Depending on what the new process does with the page this may also
explain other Ooopses on one of the BUGs in free_pages_ok as well.
Also it probably isn't necessarily a pagevec only BUG. I think
__page_cache_release has very much the same Problem:

Processor 1                               Processor 2
page_cache_release frees a page
still on a lru list brining the
page count to to 0.
   => Interrupt to make the timeing
      possible

                                          Grabs page from lru list
					  and temporarily increments
					  page_count back to 1.
BUG_ON(page_count(page) != 0)
in __page_cache_release.

I don't have a fix but I think the only real solution is to
increment the page count if a page is on a lru list. After all
this is a reference to the page.

     regards    Christian Ehrhardt

-- 
THAT'S ALL FOLKS!

^ permalink raw reply	[flat|nested] 5+ messages in thread

* Re: Race in pagevec code
  2002-08-21 15:45 Race in pagevec code Christian Ehrhardt
@ 2002-08-21 17:41 ` Andrew Morton
  2002-08-21 20:27   ` Rik van Riel
  2002-08-21 22:23   ` Christian Ehrhardt
  0 siblings, 2 replies; 5+ messages in thread
From: Andrew Morton @ 2002-08-21 17:41 UTC (permalink / raw)
  To: Christian Ehrhardt; +Cc: Rik van Riel, linux-kernel, Thomas Molina

Christian Ehrhardt wrote:
> 
> ...
>       Both processors succeeded in bringing the page_count to zero,
>       i.e. both processors will add the page to their own
>       pages_to_free_list.

This is why __pagevec_release() has the refcount check inside the lock.
If someone else grabbed a ref to the page (also inside the lock) via
the LRU, __pagevec_release doesn't free it.

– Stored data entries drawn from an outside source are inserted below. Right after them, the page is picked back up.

(** Drawing goes to the screen, the windows' buffers are [B], and the screen has W by H
    pixels and room for the console the kernel uses on it. *)
Record screen_ok (g : gpu) : Prop := {
  su_on : istrue (g_fb_enabled g) = true;
  su_target : g_render_target g = 0;
  su_bufs : bufs g = B;
  su_size : g_fb_width g = W /\ g_fb_height g = H;
  su_front : surface_ok (screen_surface (g_fb g) g);
  su_back : forall l, g_fb_back g = Some l -> surface_ok (screen_surface l g);
  su_cols : 1 <= g_fb_cols g /\ g_fb_cols g * FONT_W <= W;
  su_rows : 1 <= g_fb_rows g /\ g_fb_rows g * FONT_H <= H }.

Definition safe (f : gpu -> option gpu) : Prop := forall g, screen_ok g -> exists g', f g = Some g' /\ screen_ok g'.

Lemma safe_run fs : Forall safe fs -> safe (run fs).
Proof.
  induction 1 as [| f fs Hf _ IH]; intros g Hg; cbn [run]; [by exists g |].
  destruct (Hf g Hg) as (g1 & -> & H1). by apply IH.
Qed.

Lemma safe_loop n i body : (forall j, i <= j < i + Z.of_nat n -> safe (body j)) -> safe (loopM n i body).
Proof.
  intros Hb g Hg. destruct (loopM_inv (fun _ => screen_ok) body n i g Hg) as (g' & E & Hg'); [| by exists g'].
  intros j t Hj Ht. by apply Hb.
Qed.

Lemma safe_after f k : safe f -> safe k -> safe (fun g => g ← f g; k g).
Proof. intros Hf Hk g Hg. destruct (Hf g Hg) as (g1 & -> & H1). by apply Hk. Qed.

Lemma screen_target g : screen_ok g -> fb_target g = Some (screen_surface (drawn_buffer g) g) /\ surface_ok (screen_surface (drawn_buffer g) g).
Proof.
  intros [H1 H2 H3 H4 H6 H7 H8 H9]. unfold fb_target, drawn_buffer. rewrite H2. cbn [istrue Z.eqb negb].
  destruct (g_fb_back g) as [l |] eqn:Eb; [destruct (istrue (g_target_back g)) |]; (split; [done |]); [by apply H7 | done | done].
Qed.

(** A buffer of the right size in the place of the one that is drawn to. *)
Lemma screen_stored l g : screen_ok g -> surface_ok (screen_surface l g) -> screen_ok (store_target l g).
Proof.
  intros [H1 H2 H3 H4 H6 H7 H8 H9] Hl. unfold store_target. rewrite H2. cbn [istrue Z.eqb negb].
  destruct (g_fb_back g) as [l0 |] eqn:Eb; [destruct (istrue (g_target_back g)) |]; split; try done;
    cbn [set_front set_back set_pixels g_fb_back]; rewrite ?Eb; [by intros l1 [= <-] | by intros l1 [= <-]; apply H7 | done].
Qed.

Lemma safe_draw f : (forall s, surface_ok s -> s_w s = W -> s_h s = H -> drawn s (f s)) -> safe (if_fb (draw f)).
Proof.
  intros Hf g Hg. unfold if_fb. rewrite (su_on g Hg). unfold draw. destruct (screen_target g Hg) as [-> Hs]. cbn [mbind option_bind].
  destruct (su_size g Hg) as [Hw Hh]. destruct (Hf _ Hs Hw Hh) as (s' & -> & Hgeo). cbn [mbind option_bind].
  eexists. split; [done |]. apply screen_stored; [done |]. pose proof (same_geo_ok _ _ Hgeo Hs) as Hs'. destruct Hgeo as [Es _].
  by rewrite Es in Hs'.
Qed.

Lemma safe_fill x y w h c : safe (gpu_fill_rect x y w h c).
Proof. apply safe_draw. intros s Hs _ _. by apply fill_rect_drawn. Qed.
Lemma safe_pixel x y c : safe (gpu_put_pixel (u16 x) (u16 y) c).
Proof. apply safe_draw. intros s Hs _ _. apply put_pixel_drawn; [done | unfold u16; lia..]. Qed.
Lemma safe_text font x y t fg bg : safe (gpu_draw_text font x y t fg bg).
Proof.
  apply safe_draw. intros s Hs _ _. generalize 0 at 1. revert s Hs.
  induction t as [| c t IH]; intros s Hs i; cbn [draw_text_from]; [by exists s |].
  apply bind_drawn; [by apply draw_char_drawn |]. intros u Hu. apply IH. by eapply same_geo_ok.
Qed.

Lemma safe_border x y w h c : safe (draw_flat_border x y w h c).
Proof. apply safe_run. repeat (constructor; [apply safe_fill |]). constructor. Qed.
End screen.

#[export] Hint Resolve safe_fill safe_pixel safe_text safe_border : drawing.

(** A picture made of other pictures. *)
Ltac safe :=
  repeat match goal with
  | |- safe _ _ _ (run _) => apply safe_run
  | |- Forall _ (_ :: _) => constructor
  | |- Forall _ [] => constructor
  | |- safe _ _ _ (loopM _ _ _) => apply safe_loop; intros ? ?
  | |- safe _ _ _ (if ?b then _ else _) => destruct b
  | |- safe _ _ _ _ => solve [auto with drawing]
  end.

Section pictures.
Context (font : Z -> Z) (W H : Z) (B : gmap Z (list Z)).
Local Abbreviation ok := (safe W H B).

Lemma safe_close_button x y : ok (draw_close_button x y).
Proof. unfold draw_close_button. safe. Qed.
Lemma safe_min_button x y : ok (draw_min_button x y).
Proof. unfold draw_min_button. safe. Qed.
Hint Resolve safe_close_button safe_min_button : drawing.

Lemma safe_chrome w f : ok (draw_window_chrome font w f).
Proof. unfold draw_window_chrome. safe. Qed.
Lemma safe_icon x y t c : ok (draw_desktop_icon font x y t c).
Proof. unfold draw_desktop_icon. safe. Qed.
Hint Resolve safe_chrome safe_icon : drawing.
Lemma safe_icons : ok (draw_desktop_icons font).
Proof. unfold draw_desktop_icons. safe. Qed.

Lemma safe_menu_items items : forall iy, ok (menu_items font items iy).
Proof.
  induction items as [| t items IH]; intros iy g Hg; cbn [menu_items]; [by exists g |].
  destruct (hd 0 t =? 45).
  - destruct (safe_fill W H B (u16 (2 + 4)) (u16 (iy + 2)) (u16 (180 - 8)) 1 0x888888 g Hg) as (g1 & -> & H1). by apply IH.
  - match goal with |- exists _, (mbind _ (run ?l g)) = _ /\ _ => assert (ok (run l)) as Hr by safe; destruct (Hr g Hg) as (g1 & -> & H1) end.
    by apply IH.
Qed.
Lemma safe_menu h : ok (draw_menu_panel font h).
Proof.
  intros g Hg. unfold draw_menu_panel.
  match goal with |- exists _, (mbind _ (run ?l g)) = _ /\ _ => assert (ok (run l)) as Hr by safe; destruct (Hr g Hg) as (g1 & -> & H1) end.
  by apply safe_menu_items.
Qed.

Lemma safe_buttons n : forall z bx w tb_y d, desk_ok d -> 0 <= z -> ok (task_buttons font n z bx w tb_y d).
Proof.
  induction n as [| n IH]; intros z bx w tb_y d Hd Hz g Hg; cbn [task_buttons]; [by exists g |].
  destruct (Z.ltb_spec z (g_win_count d)); cbn [andb]; [| by exists g]. destruct (bx <? w - 80); [| by exists g].
  destruct (win_at_ok d z Hd) as (i & win & -> & _ & _ & Hu); [lia |]. cbn [mbind option_bind snd]. rewrite (istrue_neq _ Hu). cbn [negb].
  match goal with |- exists _, (mbind _ (run ?l g)) = _ /\ _ => assert (ok (run l)) as Hr by safe; destruct (Hr g Hg) as (g1 & -> & H1) end.
  cbn [mbind option_bind]. apply IH; [done | lia | done].
Qed.
Lemma safe_taskbar w h time d : desk_ok d -> ok (draw_taskbar font w h time d).
Proof.
  intros Hd g Hg. unfold draw_taskbar.
  match goal with |- exists _, (mbind _ (run ?l g)) = _ /\ _ => assert (ok (run l)) as Hr by safe; destruct (Hr g Hg) as (g1 & -> & H1) end.
  cbn [mbind option_bind]. destruct (safe_buttons (Z.to_nat (g_win_count d)) 0 58 w (h - TASKBAR_H) d Hd ltac:(lia) g1 H1) as (g2 & -> & H2).
  cbn [mbind option_bind]. match goal with |- exists _, run ?l g2 = _ /\ _ => assert (ok (run l)) as Hr2 by safe end. by apply Hr2.
Qed.
Lemma safe_desktop w h time d : desk_ok d -> ok (draw_desktop font w h time d).
Proof.
  intros Hd g Hg. unfold draw_desktop.
  match goal with |- exists _, (mbind _ (run ?l g)) = _ /\ _ => assert (ok (run l)) as Hr by (pose proof safe_icons; safe); destruct (Hr g Hg) as (g1 & -> & H1) end.
  by apply safe_taskbar.
Qed.
End pictures.

(** ** Regions and the copy to the front *)

Lemma blit_from_in other dst src n l : 0 <= dst -> dst + n <= zlen l -> 0 <= src -> src + n <= zlen other ->
  exists l', fb_blit_from other dst src n l = Some l' /\ zlen l' = zlen l.
Proof.
  intros H1 H2 H3 H4. unfold fb_blit_from.
  destruct (loopM_inv (fun _ l' => zlen l' = zlen l) (fun i l => v ← zlook other (src + i); put l (dst + i) v) (Z.to_nat n) 0 l)
    as (l' & -> & Hl'); [done | | by exists l'].
  intros j t Hj Ht. destruct (zlook_in_range other (src + j)) as [v ->]; [lia |]. cbn [mbind option_bind].
  rewrite put_in by lia. eexists. split; [done |]. by rewrite zset_zlen.
Qed.

Lemma get_pixel_some s x y : surface_ok s -> 0 <= x -> 0 <= y -> exists v, fb_get_pixel x y s = Some v.
Proof.
  intros Hs Hx Hy. unfold fb_get_pixel. destruct (Z.leb_spec (s_w s) x), (Z.leb_spec (s_h s) y); cbn [orb]; try by eexists.
  destruct (pixel_inside s x y Hs) as (_ & P0 & _ & P1); [lia.. |]. set (p := pixel_at s x y) in *. clearbody p.
  assert (forall k, 0 <= k < s_bpp s / 8 -> exists v, zlook (s_bytes s) (p + k) = Some v) as Hl by (intros k Hk; apply zlook_in_range; lia).
  destruct (sf_bpp s Hs) as [E | [E | E]]; rewrite E in *; cbn [Z.eqb Pos.eqb orb];
    destruct (Hl 0) as [a Ha]; try done; destruct (Hl 1) as [b Hb]; try done; rewrite Z.add_0_r in Ha; rewrite Ha; cbn [mbind option_bind];
    rewrite Hb; cbn [mbind option_bind]; try by eexists.
  - destruct (Hl 2) as [c ->]; [done |]. by eexists.
  - destruct (Hl 2) as [c ->]; [done |]. by eexists.
Qed.

Section regions.
Context (W H : Z) (B : gmap Z (list Z)).
Local Abbreviation ok := (safe W H B).
(* ===== verification/GuiRun.v ===== *)
(** * Desktop: the loop (src/kernel/gui.c, gui_run_desktop)

    One turn of the loop of the desktop as a function of what it reads: the timer, the
    clock, the mouse and the keyboard. Windows are opened, raised, dragged and closed, the
    screen is drawn and a key goes to the window that has the focus. A turn goes on, leaves
    the desktop, or comes to something that does not return: the machine is switched off,
    or the text window starts another desktop. Waiting for the next tick has no state. *)

From Stdlib Require Import String Ascii.
From S2P Require Import Prelude Memory Heap UserLib Vfs Rtl8139 Net NetRx Gpu Term LineEdit Input KPath KShell Gui GuiDraw.

Definition CLOCK_TICKS : Z := 100.

Record input := Inp { i_tick : Z; i_cmos : Z -> Z; i_mouse : mouse; i_key : Z }.
Record locals := Locals { now : list Z; last_time : list Z; last_buttons : Z; last_clock_tick : Z }.
Inductive after := Running | Closed | Left_by (n : next).

Section desktop.
Context (font : Z -> Z) (E : facts).
Context {D : Type} (fs_of : Z -> option (filesystem D)).
(** The screen's size, read once. *)
Context (W H : Z).
Local Abbreviation shell := (shell (D := D)).
Implicit Types s : shell.

Record gui := mkGui { u_shell : shell; u_desk : desk; u_arrow : arrow }.
Implicit Types u : gui.
Definition on_gpu (f : gpu -> option gpu) u : option gui :=
  g ← f (sh_gpu (u_shell u)); Some (mkGui (set_gpu g (u_shell u)) (u_desk u) (u_arrow u)).
Definition on_desk (f : desk -> desk) u : gui := mkGui (u_shell u) (f (u_desk u)) (u_arrow u).

(** The window on top is painted, if there is one. *)
Definition render_top (render : window -> shell -> option (window * shell)) (sd : shell * desk) : option (shell * desk) :=
  let '(s, d) := sd in
  let last := g_win_count d - 1 in
  if 0 <=? last then
    r ← win_at d last;
    let '(i, w) := r in
    r ← render w s;
    Some (snd r, set_windows ((g_win d).[i <- fst r]) d)
  else Some sd.

Definition launch (kind : win_kind) (title : list Z) (x y cw ch : Z) (render : window -> shell -> option (window * shell)) u : option gui :=
  r ← win_create kind title x y cw ch (u_shell u, u_desk u);
  r ← render_top render (snd r);
  Some (mkGui (fst r) (snd r) (u_arrow u)).

(** The choices of the menu and of the icons that do something, and the last one, off. *)
Definition open_app (i : Z) u : option gui :=
  if i =? 0 then launch WIN_TERMINAL (txt "Terminal") 200 60 520 300 (win_render_terminal_init font) u
  else if i =? 1 then launch WIN_FILEMAN (txt "File Manager") 150 50 480 320 (win_render_fileman font fs_of) u
  else if i =? 2 then launch WIN_ABOUT (txt "About EponaOS") 350 100 380 240 (win_render_about font) u
  else Some u.
Definition goodbye (time : list Z) u : option gui :=
  on_gpu (fun g =>
    g ← draw_desktop font W H time (u_desk u) g;
    g ← gpu_draw_text font (u16 (W / 2 - 100)) (u16 (H / 2 - 10)) (txt "It is now safe to turn off your computer.") 0xFFFFFF CLR_DESKTOP g;
    gpu_flip g) u.
Definition choose (off : Z) (time : list Z) (i : Z) u : option (option next * gui) :=
  if i =? off then u ← goodbye time u; Some (Some PowerOff, u) else u ← open_app i u; Some (None, u).

(** The item of the menu under the pointer; the fifth is a line of six pixels. *)
Fixpoint menu_find (n : nat) (i iy : Z) (p : gui_pointer) : option Z :=
  match n with
  | O => None
  | S n => if i =? 5 then menu_find n (i + 1) (iy + 6) p
           else if point_in (p_x p) (p_y p) (2 + 2) iy 176 24 then Some i else menu_find n (i + 1) (iy + 24) p
  end.
Definition ICONS : list (Z * Z) := [(20, 20); (90, 20); (160, 20); (230, 20); (300, 20); (20, 90); (90, 90); (160, 90); (230, 90); (300, 90)].
Fixpoint icon_find (i : Z) (l : list (Z * Z)) (p : gui_pointer) : option Z :=
  match l with
  | [] => None
  | (x, y) :: l => if point_in (p_x p) (p_y p) x y 40 60 then Some i else icon_find (i + 1) l p
  end.

(** A click on a window: its close button, its title bar, or the rest of it. *)
Definition click_window (z : Z) (p : gui_pointer) u : option gui :=
  r ← win_at (u_desk u) z;
  let hw := snd r in
  let ow := win_total_w hw in
  if point_in (p_x p) (p_y p) (w_x hw + ow - 18) (w_y hw + 4) 14 14 then
    r ← win_close z (u_shell u, u_desk u);
    let d := snd r in
    Some (mkGui (fst r) (set_focus (if 0 <? g_win_count d then g_win_count d - 1 else -1) d) (u_arrow u))
  else
    d ← win_raise z (u_desk u);
    let d := set_focus (g_win_count d - 1) d in
    let d := if point_in (p_x p) (p_y p) (w_x hw) (w_y hw) ow TITLEBAR_H
             then set_drag (g_focus_zpos d) (p_x p - w_x hw) (p_y p - w_y hw) d else d in
    Some (mkGui (u_shell u) d (u_arrow u)).

(** The results say whether everything is to be drawn again and what does not return. *)
Definition click (time : list Z) (redraw : bool) (p : gui_pointer) u : option (bool * option next * gui) :=
  let d := u_desk u in
  if point_in (p_x p) (p_y p) 2 (H - TASKBAR_H + 3) 50 20
  then Some (true, None, on_desk (set_menu (if istrue (g_menu_open d) then 0 else 1)) u)
  else if istrue (g_menu_open d) then
    match menu_find 7 0 (H - TASKBAR_H - 200 + 24) p with
    | Some i => r ← choose 6 time i (on_desk (set_menu 0) u); Some (true, fst r, snd r)
    | None => Some (true, None, on_desk (set_menu 0) u)
    end
  else
    z ← win_hit_test (p_x p) (p_y p) d;
    if 0 <=? z then u ← click_window z p u; Some (true, None, u)
    else if redraw then Some (true, None, u)
    else match icon_find 0 ICONS p with
         | Some i => r ← choose 9 time i u; Some (true, fst r, snd r)
         | None => Some (false, None, u)
         end.

(** The window that is dragged follows the pointer, inside the screen above the task bar. *)
Definition drag_place (w : window) (p : gui_pointer) (d : desk) : Z * Z :=
  let nx := p_x p - g_drag_dx d in
  let ny := p_y p - g_drag_dy d in
  let nx := if nx <? 0 then 0 else nx in
  let ny := if ny <? 0 then 0 else ny in
  let nx := if W - win_total_w w <? nx then W - win_total_w w else nx in
  let ny := if H - win_total_h w - TASKBAR_H <? ny then H - win_total_h w - TASKBAR_H else ny in
  (nx, ny).
Definition drag (redraw : bool) (p : gui_pointer) u : option (bool * gui) :=
  let d := u_desk u in
  r ← win_at d (g_drag_zpos d);
  let '(i, w) := r in
  let '(nx, ny) := drag_place w p d in
  if negb (nx =? w_x w) || negb (ny =? w_y w)
  then Some (true, on_desk (set_windows ((g_win d).[i <- move_to nx ny w])) u)
  else Some (redraw, u).

Definition redraw_all (time : list Z) (p : gui_pointer) u : option gui :=
  on_gpu (fun g =>
    g ← draw_desktop font W H time (u_desk u) g;
    g ← compose_windows font (u_desk u) g;
    g ← (if istrue (g_menu_open (u_desk u)) then draw_menu_panel font H g else Some g);
    g ← draw_cursor_bitmap (p_x p) (p_y p) g;
    gpu_flip g) u.

(** Only the arrow has moved, from [old] if it was shown. *)
Definition move_arrow (old : option (Z * Z)) (p : gui_pointer) u : option gui :=
  r ← cursor_init (u_arrow u) (v_heap (sh_vfs (u_shell u)));
  let '(a, h) := r in
  let s := set_heap h (u_shell u) in
  a ← save_cursor_bg (p_x p) (p_y p) a (sh_gpu s);
  g ← draw_cursor_bitmap (p_x p) (p_y p) (sh_gpu s);
  let x0 := match old with Some (x, _) => if x <? p_x p then x else p_x p | None => p_x p end in
  let y0 := match old with Some (_, y) => if y <? p_y p then y else p_y p | None => p_y p end in
  let x1 := match old with Some (x, _) => (if p_x p <? x then x else p_x p) + cursor_w | None => p_x p + cursor_w end in
  let y1 := match old with Some (_, y) => (if p_y p <? y then y else p_y p) + cursor_h | None => p_y p + cursor_h end in
  g ← gpu_flip_rect (u16 x0) (u16 y0) (u16 (x1 - x0)) (u16 (y1 - y0)) g;
  Some (mkGui (set_gpu g s) (u_desk u) a).

Fixpoint close_all (n : nat) (sd : shell * desk) : option (shell * desk) :=
  match n with O => Some sd | S n => sd ← win_close (Z.of_nat n) sd; close_all n sd end.
Definition leave u : option gui :=
  r ← close_all (Z.to_nat (g_win_count (u_desk u))) (u_shell u, u_desk u);
  g ← gpu_clear 0x0F 0x00 (gpu_set_target_back 0 (sh_gpu (fst r)));
  Some (mkGui (set_gpu g (fst r)) (snd r) (u_arrow u)).

Definition key (c : Z) u : option (after * gui) :=
  let d := u_desk u in
  if c =? 27 then u ← leave u; Some (Closed, u)
  else if istrue c && (0 <=? g_focus_zpos d) then
    r ← win_at d (g_focus_zpos d);
    let '(i, w) := r in
    if bool_decide (w_kind w = WIN_TERMINAL) then
      r ← win_terminal_feed font E fs_of w c (u_shell u);
      let '(n, w, s) := r in
      let u := mkGui s (set_windows ((g_win d).[i <- w]) d) (u_arrow u) in
      match n with
      | Prompt =>
          u ← on_gpu (fun g => g ← blit_window w g;
                gpu_flip_rect (u16 (win_client_x w)) (u16 (win_client_y w)) (u16 (w_cw w)) (u16 (w_ch w)) g) u;
          Some (Running, u)
      | n => Some (Left_by n, u)
      end
    else Some (Running, u)
  else Some (Running, u).

Definition time_differs (a b : list Z) : bool :=
  negb (a.[0] =? b.[0]) || negb (a.[1] =? b.[1]) || negb (a.[3] =? b.[3]) || negb (a.[4] =? b.[4]).

Definition gui_frame (inp : input) (lo : locals) u : option (after * locals * gui) :=
  let '(t, clock) := if CLOCK_TICKS <=? u64 (i_tick inp - last_clock_tick lo) then (read_time (i_cmos inp), i_tick inp)
                     else (now lo, last_clock_tick lo) in
  let old := if istrue (g_cursor_saved (u_arrow u)) then Some (g_cursor_x (u_arrow u), g_cursor_y (u_arrow u)) else None in
  r ← restore_cursor_bg (u_arrow u) (sh_gpu (u_shell u));
  let u := mkGui (set_gpu (snd r) (u_shell u)) (u_desk u) (fst r) in
  let redraw := time_differs t (last_time lo) in
  let p := read_pointer W H (i_mouse inp) in
  let down := istrue (Z.land (p_buttons p) 1) in
  let was := istrue (Z.land (last_buttons lo) 1) in
  let lo := Locals t (if redraw then t else last_time lo) (p_buttons p) clock in
  let time := read_time (i_cmos inp) in
  r ← (if down && negb was then click time redraw p u
       else if negb down && was then Some (redraw, None, on_desk (fun d => set_drag (-1) (g_drag_dx d) (g_drag_dy d) d) u)
       else if down && (0 <=? g_drag_zpos (u_desk u)) then r ← drag redraw p u; Some (fst r, None, snd r)
       else Some (redraw, None, u));
  let '(redraw, stop, u) := (r : bool * option next * gui) in
  match stop with
  | Some n => Some (Left_by n, lo, u)
  | None =>
      u ← (if redraw then redraw_all time p u else move_arrow old p u);
      r ← key (i_key inp) u;
      Some (fst r, lo, snd r)
  end.

(** The turns, until one is the last. *)
Fixpoint gui_loop (ins : list input) (lo : locals) u : option (after * locals * gui) :=
  match ins with
  | [] => Some (Running, lo, u)
  | i :: ins => r ← gui_frame i lo u; match r with (Running, lo, u) => gui_loop ins lo u | r => Some r end
  end.

(** The first two windows and the first picture. *)
Definition gui_start (tick : Z) (cmos : Z -> Z) u : option (locals * gui) :=
  let s := set_gpu (gpu_set_target_back 1 (sh_gpu (u_shell u))) (u_shell u) in
  let d := u_desk u in
  let d := Desk (map (set_used 0) (g_win d)) (g_zorder d) 0 (-1) (g_drag_dx d) (g_drag_dy d) (g_focus_zpos d) (g_menu_open d) in
  let a := u_arrow u in
  r ← win_create WIN_TERMINAL (txt "Terminal") 200 60 520 300 (s, d);
  let '(ti, sd) := r in
  r ← win_create WIN_ABOUT (txt "About EponaOS") 400 120 380 240 sd;
  let '(ai, (s, d)) := r in
  r ← (if 0 <=? ti then w ← zlook (g_win d) ti; r ← win_render_terminal_init font w s;
         Some (snd r, set_windows ((g_win d).[ti <- fst r]) d) else Some (s, d));
  let '(s, d) := (r : shell * desk) in
  r ← (if 0 <=? ai then w ← zlook (g_win d) ai; r ← win_render_about font w s;
         Some (snd r, set_windows ((g_win d).[ai <- fst r]) d) else Some (s, d));
  let '(s, d) := (r : shell * desk) in
  let d := set_focus (if 0 <? g_win_count d then g_win_count d - 1 else -1) d in
  let time := read_time cmos in
  u ← on_gpu (fun g => g ← draw_desktop font W H time d g; g ← compose_windows font d g; gpu_flip g)
        (mkGui s d (Arrow (g_cursor_bg a) 0 (g_cursor_x a) (g_cursor_y a)));
  Some (Locals time time 0 tick, u).
End desktop.
Lemma safe_for_bind {S} n : forall (t : prog S) (k : S -> prog R) Q,
  safe_for n t (fun x => forall m, (m <= n)%nat -> safe_for m (k x) Q) -> safe_for n (t ≫= k) Q.
Proof.
  induction n as [| n IH]; intros t k Q; [done |]. unfold mbind, prog_bind in *. cbn [safe_for]. rewrite bind_step.
  destruct (observe t) as [r | t' | X e j] eqn:Et.
  - intros H. exact (H (Datatypes.S n) (le_n _)).
  - intros H. cbn. apply IH. eapply safe_for_mono, H. intros x Hx m Hm. apply Hx. lia.
  - cbn. destruct e as [c |]; [| done]. intros H a Ha. apply IH. eapply safe_for_mono, H, Ha. intros x Hx m Hm. apply Hx. lia.
Qed.
Lemma safe_bind {S} (t : prog S) (k : S -> prog R) Q P : safe t P -> (forall x, P x -> safe (k x) Q) -> safe (t ≫= k) Q.
Proof.
  intros Ht Hk n. apply safe_for_bind. eapply safe_for_mono, Ht. intros x Hx m _. by apply Hk.
Qed.

Lemma safe_tau t Q : safe t Q -> safe (Tau t) Q.
Proof. intros H [| n]; [done | exact (H n)]. Qed.
Lemma safe_exit code Q : safe (sys_exit code) Q.
Proof. intros [| n]; [done |]. by intros a []. Qed.
Lemma run_line_safe_witness : safe (run_line raw_ex (0, 0) (0, 0) (txt "ls / | epp list" ++ 0 :: replicate 240 7) (txt "ls / | epp list") db_ex)
  (fun r => zlen (fst r) = LINE_MAX /\ kept_db (snd r)).
Proof.
  apply run_line_safe; [exact raw_ex_ok | | reflexivity | exact db_ex_ok].
  split; [by apply nonzero_check |]. split; [done |]. by apply words_check.
Defined.

Lemma package_path_overflow_witness : run_prog tty_kernel 1 (cmd_epp raw_ex [txt "epp"; txt "info"; replicate 64 97] db_ex) (Tty [] []) = Faulted.
Proof. exact (package_path_overflow tty_kernel (Tty [] []) raw_ex (replicate 64 97) db_ex raw_ex_ok ltac:(done)). Defined.

Lemma readline_spec_witness : exists s' b, evals tty_kernel (readline (raw_ex 256) 256) (Tty (txt "lp" ++ [8; 115; 10; 97]) []) s' (0, b) /\
  c_string b = Some (txt "ls") /\ t_keys s' = [97].
Proof.
  destruct (readline_spec tty_kernel t_keys t_shown 256 (raw_ex 256) (Tty (txt "lp" ++ [8; 115; 10; 97]) []) (txt "ls") (txt "lp" ++ [8; 115; 10]) [97])
    as (s' & b & E & Eb & Ek & _); [done | done | by repeat constructor | reflexivity |].
  exists s', b. exact (conj E (conj Eb Ek)).
Defined.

So the rule could be stated as: the page gets freed when there are
no references to it, presence on the LRU counts as a reference,
serialisation is via pagemap_lru_lock.

> ..
> 
> I don't have a fix but I think the only real solution is to
> increment the page count if a page is on a lru list. After all
> this is a reference to the page.

One would think so, but that doesn't really change anything.

I agree the locking and reffing in there is really nasty.  It 
doesn't help that I put four, repeat four bugs in the 20-line
__page_cache_release().  __pagevec_release() is, I think, OK.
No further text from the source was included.